Despite the increase, women account for just 20% of UK professors. Sally Hunt, general secretary of the University and College Union said “I am pleased that there has been a rise in the number of female professors in the sector. However, universities still have more to do to ensure that staff are promoted on merit irrespective of their background or gender….Students want to be taught by the best and brightest, and staff want to work in universities where gender is not an issue when it comes to career advancement.”

The union went on to caution that the 40% cut in teaching grants for English universities, to be replaced with funding from tuition fees, would result in a fall of staff and faculty numbers.

For the original BBC article, please click here.

“Brightest & Best” by Matt Morrison

Congratulations to FIE faculty member Matt Morrison. Matt’s latest play, “Brightest & Best” is set to open at the pilotLIGHT Theatre on Wednesday, 15 February. “Best & Brightest” is set to run until Friday, 10 March.

From the website: “The play is about how we get trapped by the choices we make, how education prepares us for life and how it screws us up.  Brightest and Best follows Management Consultant Rob as he decides it’s time to make a difference.  Only, his new start might be the beginning of the end. ”

For more information about Matt’s play and to book tickets, please click here.

Know Thy Professor

A new website started by Daniel Abram (a Northeastern University student) called  KnowThyProf.com hopes to provide a new platform for instructors to share information and engage with prospective students.

The new site is more interactive than the popular MTV-owned RateMyProfessor.com. KnowThyProf offers students the ability to ask instructors questions about their courses and teaching styles. The instructor responds in a limited number of characters, much like Twitter.

Abram hopes the site will offer student a more complete picture (in contrast to the often polarised RateMyProfessor) of their prospective instructors before signing up for classes.

For the original article in InsideHigherEd, please click here.

 

Teachers, Students, and Social Media

In 2011, the General Teaching Council (General Teaching Council) for England heard 336 cases of “unacceptable professional conduct”. 43 of the cases involved inappropriate use of social media by teachers to communicate with pupils.

Evidence used against teachers included transcripts of Facebook messages and internet chat logs, though in some instances emails alone were involved.

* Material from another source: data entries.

Lemma nothing_leaks_witness :
  is_Some (invs started !! 5%N)
  ∧ pending (st (default started ((λ i, drop_invocation 5%N i started) <$> invs started !! 5%N)))
      !! 5%N = None.
Proof.
  destruct (nothing_leaks bytes started started_reachable) as [Hdrop _].
  destruct (invs started !! 5%N) as [i|] eqn:Hi; [|by vm_compute in Hi].
  split; [by eexists|]. apply (Hdrop _ _ Hi).
Defined.

(** The second call is admitted between the response and its caching. *)
Lemma duplicate_window_witness :
  ensure_idempotency_available key 42 (st (complete 5%N answer started)) = Ok tt
  ∧ (start_proxied 6%N "service.demo" 1%N key 42 ping (secs 30) (complete 5%N answer started)).2
    = Ok tt.
Proof.
  destruct (duplicate_window bytes started 5%N _ 42 answer started_reachable started_pending)
    as [H _]; [vm_compute; reflexivity|]. split; [exact H|]. vm_compute. reflexivity.
Defined.

Lemma breaker_trips_witness :
  (0 ≤ 1 ≤ 2)%Z
  ∧ ensure_provider_not_rate_limited 5 "service.demo"
      (foldl (λ y t, record_provider_failure t "service.demo" y) empty_state
         [0; 1; 2; 3; 4]%Z) = Err RateLimited.
Proof.
  split; [lia|].
  destruct (breaker_trips empty_state "service.demo" 0 1 2 3 4 5) as [_ H];
    [reflexivity|lia|lia|done|]. exact H.
Defined.

End InFlightDemo.
(* ===== verification/SurfaceDispatch.v ===== *)
(** What holds of every call the surface proxy dispatches, whatever the registry and the
    connections do meanwhile: the checks of [invoke_inner], composed with what the registry
    admits. *)

From stdpp Require Import base list gmap sets strings numbers pretty.
From S2P Require Import Prelude RustStr Json AccessVocab SurfaceTypes SurfaceContract SurfaceRegistry SurfaceTheorems SurfaceQueries ServiceConnections SurfaceProxy.

Section Dispatch.
Context {Msg : Type}.
Context (parse_uuid : string → option Uuid) (fmt_uuid : Uuid → string)
        (payload_bytes : SurfaceRegistration → option Z) (debug_str : string → string)
        (fingerprint_request : list (string * Value) → option EncryptedSensitiveParams → Z).
Context `{SurfaceProviderVisibility}.
Implicit Types v : @Views Msg.

Notation prepare := (prepare parse_uuid fmt_uuid fingerprint_request).
Notation reachable := (reachable parse_uuid fmt_uuid payload_bytes debug_str).

(** The checks a prepared call passed. *)
Lemma prepare_inv v q override pr :
  prepare v q override = Ok pr →
  ∃ target, implicit_target_provider_for_request parse_uuid v q = Ok target
  ∧ resolve_surface_action_for_method parse_uuid (tenant_id q) (req_surface_id q)
      (req_interaction_id q) (method q) target (at_resolve v) (at_resolve_read v)
    = Ok (resolved pr)
  ∧ caller_origin_for_request fmt_uuid (at_origin v) (caller_origin q) = Ok (origin pr)
  ∧ validate_input_schema (res_interaction (resolved pr)) (req_params q) = Ok tt
  ∧ validate_sensitive_fields (res_interaction (resolved pr)) (req_params q) = Ok tt
  ∧ resolve_timeout override (res_interaction (resolved pr)) = Ok (timeout pr)
  ∧ gate_denies (origin pr) (resolved pr) = false.
Proof.
  unfold SurfaceProxy.prepare. intros Hp. inv_ok. destruct a2, a3.
  destruct (resolve_surface_action_for_method _ _ _ _ _ _ _ _) as [r|] eqn:Er; simpl in Ha0; [|done].
  injection Ha0 as ->. destruct (gate_denies a1 a0) eqn:Eg; [done|]. injection Hp as <-.
  exists a. by split_and!.
Qed.

Lemma sensitive_ok i ps :
  validate_sensitive_fields i ps = Ok tt → transport i = ProviderProxied →
  ∀ k, k ∈ sensitive_fields i → json_get k ps = None.
Proof.
  unfold validate_sensitive_fields. intros Hv Ht k Hk. case_decide as He; [by rewrite He in Hk; apply elem_of_nil in Hk|].
  case_decide; [congruence|]. rewrite for_each_ok, Forall_forall in Hv. specialize (Hv k Hk). simpl in Hv.
  case_decide as Hs; [done|]. by apply eq_None_not_Some.
Qed.

(** The values of a declared type. An integer is one of 64 bits with a sign; serde_json holds
    the negative ones apart. *)
Inductive typed : SchemaContract → Value → Prop :=
| typed_any x : typed SAny x
| typed_object l : typed SObject (JObject l)
| typed_array l : typed SArray (JArray l)
| typed_string s : typed SString (JString s)
| typed_natural n : (n < 2 ^ 63)%Z → typed SInteger (JNumber (PosInt n))
| typed_negative n : typed SInteger (JNumber (NegInt n))
| typed_number n : typed SNumber (JNumber n)
| typed_boolean b : typed SBoolean (JBool b)
| typed_null : typed SNull JNull.

Lemma schema_matches_typed s x : schema_matches s x = true ↔ typed s x.
Proof.
  split.
  - unfold schema_matches, as_i64. destruct s; destruct x as [| |[n|n|n]| | |]; try done; intros Hm; try constructor.
    apply bool_decide_eq_true in Hm as [z Hz]. destruct (Z.leb_spec n 9223372036854775807); [lia|done].
  - intros []; try done; apply bool_decide_eq_true; unfold as_i64.
    destruct (Z.leb_spec n 9223372036854775807); [by eexists|lia].
Qed.

Lemma params_ok i ps :
  validate_input_schema i ps = Ok tt →
  (∀ s, input_schema i = Some s → typed s (JObject ps)) ∧
  Forall (λ f, match json_get (param_key f) ps with
               | Some x => typed (param_schema f) x
               | None => param_required f = false
               end) (params i).
Proof.
  unfold validate_input_schema. intros Hv. inv_ok. rewrite for_each_ok in Hv. split.
  - intros s Hs. rewrite Hs in Ha. apply schema_matches_typed. by destruct (schema_matches s _).
  - eapply Forall_impl; [exact Hv|]. intros f. simpl. unfold validate_param_field.
    destruct (json_get _ ps); [|by destruct (param_required f)]. rewrite <-schema_matches_typed.
    by destruct (schema_matches _ _).
Qed.

(** A surface that a tenant may use: one its own provider brings, or one for all tenants of a
    provider for all of them. *)
Definition serves (b : EffectiveTenantBinding) (d : SurfaceDescriptor) (tenant : Uuid) : Prop :=
  match b_scope b with
  | TenantScope => ∃ s, b_tenant_id b = Some s ∧ parse_uuid s = Some tenant
  | Global => scope d = Global
  end.

Lemma visible_serves b d tenant : surface_visible_for_tenant parse_uuid b d tenant = true → serves b d tenant.
Proof.
  unfold surface_visible_for_tenant, serves, binding_tenant. destruct (b_scope b); simpl.
  - by destruct (scope d).
  - case_bool_decide as Hm; simpl; [|done]. intros _. by apply bind_Some in Hm.
Qed.

Lemma timeout_ok override i t :
  resolve_timeout override i = Ok t → (secs 1 ≤ t < secs 301)%Z.
Proof.
  unfold resolve_timeout. set (d := default _ override).
  destruct (_ && _) eqn:E; [|done]. intros [= <-]. apply andb_true_iff in E as [E1 E2].
  apply Z.leb_le in E1, E2. unfold as_secs, MIN_TIMEOUT_SECONDS, MAX_TIMEOUT_SECONDS in *.
  unfold secs. split.
  - pose proof (Z.mul_div_le d 1000000000). lia.
  - pose proof (Z.mul_succ_div_gt d 1000000000). lia.
Qed.

(** C35: before a call goes out, every declared parameter that is required is present, and
    every declared one that is present has a value of its declared type, as have the
    parameters as a whole; no sensitive field travels in cleartext to a provider; the timeout
    is at least one second and below 301 (the bound of 300 is on whole seconds); the provider
    has the requested surface and may serve the caller's tenant with it; and a call of
    another provider is either ungated or expressly invocable by providers. *)
Theorem dispatched_call_checked v q override pr :
  prepare v q override = Ok pr →
  let i := res_interaction (resolved pr) in
  Forall (λ f, match json_get (param_key f) (req_params q) with
               | Some x => typed (param_schema f) x
               | None => param_required f = false
               end) (params i)
  ∧ (∀ s, input_schema i = Some s → typed s (JObject (req_params q)))
  ∧ (transport i = ProviderProxied →
     ∀ k, k ∈ sensitive_fields i → json_get k (req_params q) = None)
  ∧ (secs 1 ≤ timeout pr < secs 301)%Z
  ∧ (∃ e s, providers (at_resolve v) !! res_provider_id (resolved pr) = Some e
      ∧ s ∈ surfaces (registration e) ∧ sid s = req_surface_id q
      ∧ serves (effective_tenant_binding (registration e)) (descriptor s) (tenant_id q))
  ∧ (is_provider_origin (origin pr) = true → provider_invocable i = true
     ∨ (descriptor_required_action (resolved pr) = None
        ∧ interaction_required_action (resolved pr) = None)).
Proof.
  intros (target & _ & Hr & _ & Hin & Hs & Ht & Hg)%prepare_inv. simpl. apply params_ok in Hin as [Hin Hps].
  split_and!; [done|done|by apply sensitive_ok|by eapply timeout_ok|by eapply timeout_ok| |].
  - apply resolve_visible in Hr as (e & s & He & _ & Hse & Hid & Hv & _). exists e, s. by split_and!; [..|apply visible_serves].
  - intros Ho. unfold gate_denies in Hg. rewrite Ho in Hg. simpl in Hg.
    destruct (provider_invocable _); [by left|right].
    rewrite andb_true_r in Hg. apply orb_false_iff in Hg as [H1 H2].
    by apply bool_decide_eq_false, eq_None_not_Some in H1, H2.
Qed.

(** No provider gets past an action gate of a service: a call that one provider
    initiates and that is dispatched to a service's surface requires no action at all,
    whatever the service registered. *)
Theorem provider_calls_ungated v q override pr :
  reachable (at_resolve v) → reachable (at_resolve_read v) →
  prepare v q override = Ok pr →
  is_provider_origin (origin pr) = true → res_provider_kind (resolved pr) = Service →
  descriptor_required_action (resolved pr) = None
  ∧ interaction_required_action (resolved pr) = None.
Proof.
  intros H1%reachable_ok H2%reachable_ok (target & _ & Hr & _ & _ & _ & _ & Hg)%prepare_inv Ho Hk.
  destruct (provider_invocable (res_interaction (resolved pr))) eqn:Hi;
    [eapply resolve_invocable; [exact H1|exact H2|exact Hr|done|done]|].
  unfold gate_denies in Hg. rewrite Ho, Hi in Hg. simpl in Hg. rewrite andb_true_r in Hg.
  apply orb_false_iff in Hg as [E1 E2].
  by apply bool_decide_eq_false, eq_None_not_Some in E1, E2.
Qed.

End Dispatch.

Module DispatchDemo.
Import Demo.

(** A service calls the invocable interaction of its own surface. *)
Definition views : @Views unit :=
  mkViews registry registry (λ _, Registry.new false) registry registry registry.
Definition call : SurfaceInvokeRequest :=
  mkInvoke 1%N "demo.page" "ping" None "k" None (ByProvider 7%N) [] None.
Definition hash (_ : list (string * Value)) (_ : option EncryptedSensitiveParams) : Z := 42.
#[local] Instance no_plugins : SurfaceProviderVisibility := DenyAllPluginProviders.

Lemma call_prepared :
  ∃ pr, prepare uuid_of str_of hash views call None = Ok pr
        ∧ is_provider_origin (origin pr) = true ∧ res_provider_kind (resolved pr) = Service.
Proof. eexists. split; [vm_compute; reflexivity|done]. Qed.

Lemma dispatched_call_checked_witness :
  ∃ pr, prepare uuid_of str_of hash views call None = Ok pr
        ∧ (secs 1 ≤ timeout pr < secs 301)%Z.
Proof.
  destruct call_prepared as (pr & Hp & _ & _). exists pr. split; [done|].
  by destruct (dispatched_call_checked uuid_of str_of hash views call None pr Hp)
    as (_ & _ & _ & Ht & _).
Defined.

Lemma provider_calls_ungated_witness :
  ∃ pr, prepare uuid_of str_of hash views call None = Ok pr
        ∧ interaction_required_action (resolved pr) = None.
Proof.
  destruct call_prepared as (pr & Hp & Ho & Hk). exists pr. split; [done|].
  by destruct (provider_calls_ungated uuid_of str_of bytes_of quote hash views call None pr
    registry_reachable registry_reachable Hp Ho Hk).
Defined.

End DispatchDemo.
(* ===== verification/UpdateBatches.v ===== *)
(** Batches of updates and the backstops ([update_batches/dispatch.rs],
    [update_batches/mod.rs], [update_reaper.rs] of the queries crate, and the sweep of
    [crates/ui/web-api/src/update_reaper.rs]). *)

From Stdlib Require Import Ascii.
From stdpp Require Import base list gmap sets strings numbers pretty sorting.
From S2P Require Import Prelude RustStr UpdateHistory.

(** ** Completing a batch *)

Record BatchCompletionInfo := mkCompletion {
  bc_batch_id : Uuid; bc_tenant_id : Uuid; bc_status : BatchStatus; bc_total_count : Z;
  completed_count : nat; failed_count : nat }.

Definition complete_batch_row (s : BatchStatus) (now : Instant) (b : Batch) : Batch :=
  mkBatch (b_tenant_id b) (batch_type b) s (total_count b) (b_actor_type b) (b_actor_id b)
    (b_output b) (b_output_bytes b) (b_created_at b) (Some now).

(** One transaction. *)
Definition maybe_complete_batch (now : Instant) (batch tenant : Uuid) (db : Db)
    : Db * option BatchCompletionInfo :=
  if 0 <? count_rows (batch_is batch &&& status_in unfinished) db then (db, None)
  else
    let failed := count_rows (batch_is batch &&& status_is Failed) db in
    let completed := count_rows (batch_is batch &&& status_is Completed) db in
    let new_status := if 0 <? failed then BatchPartiallyCompleted else BatchCompleted in
    match batches db !! batch with
    | None => (db, None)
    | Some b =>
        if decide (b_status b = BatchCompleted ∨ b_status b = BatchPartiallyCompleted)
        then (db, None)
        else (set_batches (<[batch := complete_batch_row new_status now b]> (batches db)) db,
              Some (mkCompletion batch tenant new_status (total_count b) completed failed))
    end.

(** ** Dispatching the queue of a host *)

(** The oldest queued update of a host: [order_by_asc(id).one()]. *)
Definition row_id_le (a b : Uuid * Row) : Prop := (a.1 <= b.1)%N.
#[global] Instance row_id_le_dec a b : Decision (row_id_le a b).
Proof. unfold row_id_le. apply _. Defined.

Definition next_queued (h : Uuid) (db : Db) : option (Uuid * Row) :=
  head (merge_sort row_id_le (find_all (host_is h &&& status_is Queued) db)).

(** What dispatching depends on outside these tables: whether the target of an update can
    be loaded ([load_target_for_dispatch]), what the protection plugin answers, and whether
    the message to the agent could be built ([dispatch_update_to_agent]). *)
Class Dispatcher := {
  load_target : Uuid → Row → Result string unit;
  protection : Uuid → option (option ProtectionDecision);
  dispatch_update_to_agent : Uuid → Row → Result string bool }.

(** The row written back as failed. The write has no status in its filter. *)
Definition mark_dispatch_failed (now : Instant) (id : Uuid) (r : Row) (e : string) (db : Db)
    : Sql Db :=
  let out := "dispatch failed: " +:+ e in
  '(db', _) ← update_many (by_id id)
     [SetStatus Failed; SetCompletedAt (Some now); SetOutput out; SetOutputBytes (str_bytes out)] db;
  Ok db'.

Definition complete_batch_of (now : Instant) (r : Row) (db : Db) : Db :=
  match batch_id (orig r) with
  | Some b => (maybe_complete_batch now b (tenant_id (orig r)) db).1
  | None => db
  end.

Definition promote (id : Uuid) : Db → Sql (Db * nat) :=
  update_many (by_id id &&& status_is Queued) [SetStatus Pending].

Section Dispatch.
Context `{Dispatcher}.

(** One turn of the loop after the row [next] was read: [None] to go on. *)
Definition dispatch_one (now : Instant) (next : Uuid * Row) (db : Db) : Sql (Db * option unit) :=
  let '(id, r) := next in
  '(db, n) ← promote id db;
  if n =? 0 then Ok (db, None)
  else match load_target id r with
       | Err e =>
           db ← mark_dispatch_failed now id r e db;
           Ok (complete_batch_of now r db, None)
       | Ok _ =>
           '(db, outcome) ← prepare_pre_update_protection now (protection id) id db;
           match outcome with
           | ProtectionFailed => Ok (complete_batch_of now r db, None)
           | Proceed =>
               match dispatch_update_to_agent id r with
               | Ok _ => Ok (db, Some tt)
               | Err e =>
                   db ← mark_dispatch_failed now id r e db;
                   Ok (complete_batch_of now r db, None)
               end
           end
       end.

Many of the teachers brought before the GTC for inappropriate use of social media had specifically instructed students to keep the communication secret.

Schools in England have vastly different policies on the use of social media. Some schools have no policy, while others strictly the prohibit the use of social media by their teachers outright, and many schools fall somewhere in between.

Internet safety consultant Karl Hopwood, “My advice to schools is to always have a very clear and robust ‘acceptable use’ policy which is a living breathing document, not some 25-page tome on the staffroom shelf gathering dust. I think that they also have to have very clear distinctions between public and private.”